⟨
Lemma pasv_params_reply a b c d port : C.pasv_params (pasv_reply a b c d port) = Some (pasv_numbers a b c d port).
Proof.
  set (body := pasv_numbers a b c d port).
  assert (E : pasv_reply a b c d port = ("227 Entering Passive Mode " +:+ String "(" (body +:+ String ")" ("." +:+ crlf)))%string).
  { unfold pasv_reply, body, pasv_numbers. rewrite !sapp_assoc. done. }
  assert (Hb : no_char ")" body = true).
  { unfold body, pasv_numbers. rewrite !no_char_app, !to_string_no_char by done. done. }
  unfold C.pasv_params. rewrite E, find_char_app by done.
  change ("227 Entering Passive Mode " +:+ String "(" (body +:+ String ")" ("." +:+ crlf)))%string
    with (("227 Entering Passive Mode (" +:+ body +:+ String ")" ("." +:+ crlf)))%string.
  rewrite <-sapp_assoc, find_char_app by (rewrite no_char_app, Hb; done). rewrite slength_app, sapp_assoc.
  change (String.length "227 Entering Passive Mode ") with 26%nat.
  change (String.length "227 Entering Passive Mode (") with 27%nat.
  destruct (Nat.ltb_spec 26 (27 + String.length body)); [|lia]. f_equal.
  rewrite (substring_skip "227 Entering Passive Mode (" _ _).
  replace (27 + String.length body - 26 - 1)%nat with (String.length body) by lia.
  clear. induction body as [|x s IH]; [done|]. rewrite app_cons. cbn. by rewrite IH.
Qed.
⟩
* Your goal: Word for word, restate the lines above.

* Answer box:
Lemma pasv_params_reply a b c d port : C.pasv_params (pasv_reply a b c d port) = Some (pasv_numbers a b c d port).
Proof.
  set (body := pasv_numbers a b c d port).
  assert (E : pasv_reply a b c d port = ("227 Entering Passive Mode " +:+ String "(" (body +:+ String ")" ("." +:+ crlf)))%string).
  { unfold pasv_reply, body, pasv_numbers. rewrite !sapp_assoc. done. }
  assert (Hb : no_char ")" body = true).
  { unfold body, pasv_numbers. rewrite !no_char_app, !to_string_no_char by done. done. }
  unfold C.pasv_params. rewrite E, find_char_app by done.
  change ("227 Entering Passive Mode " +:+ String "(" (body +:+ String ")" ("." +:+ crlf)))%string
    with (("227 Entering Passive Mode (" +:+ body +:+ String ")" ("." +:+ crlf)))%string.
  rewrite <-sapp_assoc, find_char_app by (rewrite no_char_app, Hb; done). rewrite slength_app, sapp_assoc.
  change (String.length "227 Entering Passive Mode ") with 26%nat.
  change (String.length "227 Entering Passive Mode (") with 27%nat.
  destruct (Nat.ltb_spec 26 (27 + String.length body)); [|lia]. f_equal.
  rewrite (substring_skip "227 Entering Passive Mode (" _ _).
  replace (27 + String.length body - 26 - 1)%nat with (String.length body) by lia.
  clear. induction body as [|x s IH]; [done|]. rewrite app_cons. cbn. by rewrite IH.
Qed.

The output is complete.